We can lament the tragedies afflicting young people that still happen without scapegoating, stigmatizing, and abandoning fact, fairness, and context. The crusade across the nation to blame every social crisis on youth may invoke tones of caring and concern, but it is ugly and dangerous, spawning policies that threaten teens’ rights and social media access they use to reduce risks.

Births by L.A. mothers under age 20 (still mostly fathered by men 20 and older) plunged from 24,746 in 1990 to 2,751 in 2021. High school dropout rates among local 15-24 year-olds plummeted by 71%, while college enrollment and graduation rates rose by 62%.

Why did these dramatic improvements occur?

America did something right after all, but no one knows about it. Research by ChildTrends, economist Rick Nevin, and we at YouthFacts and the Center on Juvenile and Criminal Justice show teenage behavior trends closely track levels of child poverty and its hazards, like children’s toxic lead exposure. What we mislabel as “adolescent risk” actually results from economic and environmental conditions, not adolescents’ allegedly innate recklessness.

Since the early 1990s, the Earned Income Tax Credit and related government transfers have slashed youth poverty levels by 80% while Environmental Protection Agency regulations reduced lead in children’s blood by 95%. The EITC, EPA, and teens themselves are America’s biggest crime fighters.

Unfortunately, revolutionary improvement and comparative safety threaten the scary image of teenagers interest groups and media need. The Centers for Disease Control’s latest survey trumpeting a teenage “mental health crisis” finds the proportion of 12-17-year-olds reporting depression and anxiety has risen sharply over the decade. Authorities and media commentators are rushing to blame social media. Several in Congress propose banning younger teens from online platforms.

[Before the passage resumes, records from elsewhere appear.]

(** The text of the last page of [pages] that is extracted and indexed to
    slot [i], if there is one. *)
Fixpoint slot_text (extracted : string → result string)
    (url_to_idx : list (key * nat)) (pages : list (key * string)) (i : nat)
    : option string :=
  match pages with
  | [] => None
  | (url, ps) :: rest =>
      match slot_text extracted url_to_idx rest i with
      | Some markdown => Some markdown
      | None =>
          match extracted ps, dict_get url url_to_idx with
          | Ok markdown, Some idx =>
              if decide (idx = i) then Some markdown else None
          | _, _ => None
          end
      end
  end.

(** What the handler of lines 114-115 logs for a page: nothing when the
    page is extracted and its URL indexed, else one warning quoting
    [page_source] as bound at that point. *)
Definition page_log (extracted : string → string * result string)
    (url_to_idx : list (key * nat)) (page : key * string) : list event :=
  match (extracted page.2).2, dict_get page.1 url_to_idx with
  | Ok _, Some _ => []
  | _, _ =>
      [EvLogWarning ("fail parse page_source " +:+ (extracted page.2).1)]
  end.

(** A tree with a denylisted tag inside an ordinary one. *)
Definition sample_soup : list node :=
  [Tag "div" [] [Text "intro"; Tag "nav" [] [Text "menu"];
                 Tag "p" [("class", "x")] [Text "body"]];
   Tag "script" [] [Text "var x;"]].

(** A parser that yields [sample_soup] whatever the markup. *)
Definition parse_sample : string → result (list node) :=
  λ _, Ok sample_soup.

(** Results without a usable link: no [link] key, and a list as link. *)
Definition result_no_link : value :=
  VDict [("title", VStr "C"); ("snippet", VStr "no link")].
Definition result_list_link : value :=
  VDict [("title", VStr "D"); ("link", VList [VStr "https://d.example"])].

(** A page for a URL no result carries. *)
Definition page_elsewhere : list (key * string) :=
  [(KStr "https://elsewhere.example", "stray")].

(** The results the index points to are dicts. *)
Definition indexed_dicts (url_to_idx : list (key * nat)) (rs : list value)
    : Prop :=
  ∀ u i, dict_get u url_to_idx = Some i → ∃ d, rs !! i = Some (VDict d).

(** A search API that answers with an error status. *)
Definition api_down : string → list (string * value) → Z → result value :=
  λ _ _ _, Err (Raised "ClientResponseError").

(** A response without organic results. *)
Definition answer_only : list (string * value) :=
  [("search_metadata", VDict [("status", VStr "Success")]);
   ("answer_box", VDict [("type", VStr "weather_result")])].

(** Two calls of [search_light]: a location given apart, and the same
    words already in the query. *)
Definition args_with_location : Args.t :=
  Args.mk "weather today" (Some "Paris") (Some SafeOff) None (Some Bit0)
    (Some 0) None (Some Mobile) (Some false) None None.
Definition args_location_in_query : Args.t :=
  Args.mk "weather today, location: Paris" None (Some SafeOff) None
    (Some Bit0) (Some 0) None (Some Mobile) (Some false) None None.

(** Every result whose link was fetched and extracted, other than the
    link [u] of the page that failed, holds that page's text in [rs']. *)
Definition only_failed_page_lacks_text (extracted : string → result string)
    (pages : list (key * string)) (u : key) (rs rs' : list value) : Prop :=
  ∀ i res res' u' ps' markdown,
    rs !! i = Some res → rs' !! i = Some res' →
    link_key res = Ok u' → u' ≠ u →
    (u', ps') ∈ pages → extracted ps' = Ok markdown →
    getitem res' "text_content" = Ok (VStr markdown).

(** A parser that raises on the page ["world"] and succeeds otherwise. *)
Definition parse_rejecting_world : string → result (list node) :=
  λ s, if String.eqb s "world" then Err (Raised "ParserRejectedMarkup")
       else parse_as_text s.

(** A raw search response in which two organic results share a link. *)
Definition raw_response_shared_link : value :=
  VDict [("search_metadata", VDict [("status", VStr "Success")]);
         ("organic_results", VList [result_a1; result_a2; result_b])].

(** * Properties *)

(** ** Dict lemmas *)

Section dict_facts.
Context {K V : Type} `{EqDecision K}.
Implicit Types (k : K) (v : V) (d : list (K * V)).

Lemma dict_get_set_eq k v d : dict_get k (dict_set k v d) = Some v.
Proof.
  induction d as [|[k' v'] d IH]; simpl.
  - by rewrite decide_True.
  - destruct (decide (k = k')) as [->|Hne]; simpl.
    + by rewrite decide_True.
    + by rewrite decide_False.
Qed.

Lemma dict_get_set_ne k k0 v d :
  k0 ≠ k → dict_get k0 (dict_set k v d) = dict_get k0 d.
Proof.
  intros Hne. induction d as [|[k' v'] d IH]; simpl.
  - by rewrite decide_False.
  - destruct (decide (k = k')) as [->|Hne']; simpl.
    + by rewrite !decide_False.
    + destruct (decide (k0 = k')); [done|apply IH].
Qed.

Lemma dict_get_Some_elem k v d : dict_get k d = Some v → (k, v) ∈ d.
Proof.
  induction d as [|[k' v'] d IH]; simpl; [done|].
  destruct (decide (k = k')) as [->|Hne].
  - intros [= ->]. apply list_elem_of_here.
  - intros H. apply list_elem_of_further, IH, H.
Qed.

Lemma dict_get_None_keys k d : dict_get k d = None ↔ k ∉ d.*1.
Proof.
  induction d as [|[k' v'] d IH]; simpl.
  - split; [intros _; apply not_elem_of_nil|done].
  - destruct (decide (k = k')) as [->|Hne].
    + split; [done|]. intros H. exfalso. apply H, list_elem_of_here.
    + rewrite IH, not_elem_of_cons. split; [by intros ?|by intros [_ ?]].
Qed.

Lemma dict_get_elem_NoDup k v d :
  NoDup d.*1 → (k, v) ∈ d → dict_get k d = Some v.
Proof.
  induction d as [|[k' v'] d IH]; simpl.
  - intros _ H. by apply elem_of_nil in H.
  - rewrite NoDup_cons. intros [Hnotin Hnd] Hel.
    apply elem_of_cons in Hel as [[= -> ->]|Hel].
    + by rewrite decide_True.
    + destruct (decide (k = k')) as [->|Hne]; [|by apply IH].
      exfalso. apply Hnotin. apply list_elem_of_fmap. by exists (k', v).
Qed.

Lemma dict_set_keys_present k v d :
  k ∈ d.*1 → (dict_set k v d).*1 = d.*1.
Proof.
  induction d as [|[k' v'] d IH]; simpl.
  - intros H. by apply elem_of_nil in H.
  - intros H. destruct (decide (k = k')) as [->|Hne]; simpl; [done|].
    f_equal. apply IH. apply elem_of_cons in H as [?|?]; [done|done].
Qed.

Lemma dict_set_keys_absent k v d :
  k ∉ d.*1 → (dict_set k v d).*1 = d.*1 ++ [k].
Proof.
  induction d as [|[k' v'] d IH]; simpl; [done|].
  rewrite not_elem_of_cons. intros [Hne Hnotin].
  rewrite decide_False by done. simpl. f_equal. by apply IH.
Qed.

Lemma dict_set_NoDup k v d : NoDup d.*1 → NoDup (dict_set k v d).*1.
Proof.
  intros Hnd. destruct (decide (k ∈ d.*1)) as [Hin|Hnotin].
  - by rewrite dict_set_keys_present.
  - rewrite dict_set_keys_absent by done.
    apply NoDup_app. split_and!; [done| |apply NoDup_singleton].
    intros x Hx Hx'. apply list_elem_of_singleton in Hx' as ->. done.
Qed.

Lemma dict_set_set k v1 v2 d :
  dict_set k v2 (dict_set k v1 d) = dict_set k v2 d.
Proof.
  induction d as [|[k' v'] d IH]; simpl.
  - by rewrite decide_True.
  - destruct (decide (k = k')) as [->|Hne]; simpl.
    + by rewrite decide_True.
    + rewrite decide_False by done. by rewrite IH.
Qed.

Lemma dict_get_is_Some_keys k d : is_Some (dict_get k d) ↔ k ∈ d.*1.
Proof.
  rewrite <-not_eq_None_Some, dict_get_None_keys.
  destruct (decide (k ∈ d.*1)); naive_solver.
Qed.

End dict_facts.

Lemma getitem_with_text_ne md res k :
  k ≠ "text_content" → getitem (with_text md res) k = getitem res k.
Proof.
  intros Hne. destruct res; simpl; try done.
  by rewrite dict_get_set_ne.
Qed.

Lemma getitem_with_text md d :
  getitem (with_text md (VDict d)) "text_content" = Ok (VStr md).
Proof. simpl. by rewrite dict_get_set_eq. Qed.

Lemma with_text_with_text md1 md2 res :
  with_text md2 (with_text md1 res) = with_text md2 res.
Proof. destruct res; simpl; try done. by rewrite dict_set_set. Qed.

Bans like that potentially are dangerous. The Pew Research Center’s detailed 2022 study found large majorities of teens saying, “social media gives them some level of connection… reassures them that they have people to support them during tough times, and… makes them feel more accepted.”

It is much more likely that teens are more depressed because their parents are more depressed, suicidal, drug-abusing, and abusive. Adult depression has tripled in recent years. The same CDC survey found the proportions of teens reporting violent and emotional abuses inflicted by household adults have doubled and quadrupled, respectively, since 2014. More than half of teens report emotional abuses by parents, several times more than report bullying at school or online.

More depressed and anxious teenagers – especially LGBT youth, the most bullied by parents – are a normal response to more troubled grownups and oblivious authorities indulging the luxury to evade distressing realities teens cannot escape.

Humbly acknowledging crucial adult contexts and treating teenagers objectively would mean giving up the unwritten rule Americans apparently value more than safety: blaming powerless outgroups for mental illness, suicide, drug addiction, crime, and violence, stigmatized as evidencing weakness and deficient morals. We should eagerly acknowledge and understand this dynamic new generation, not lie about and fear it.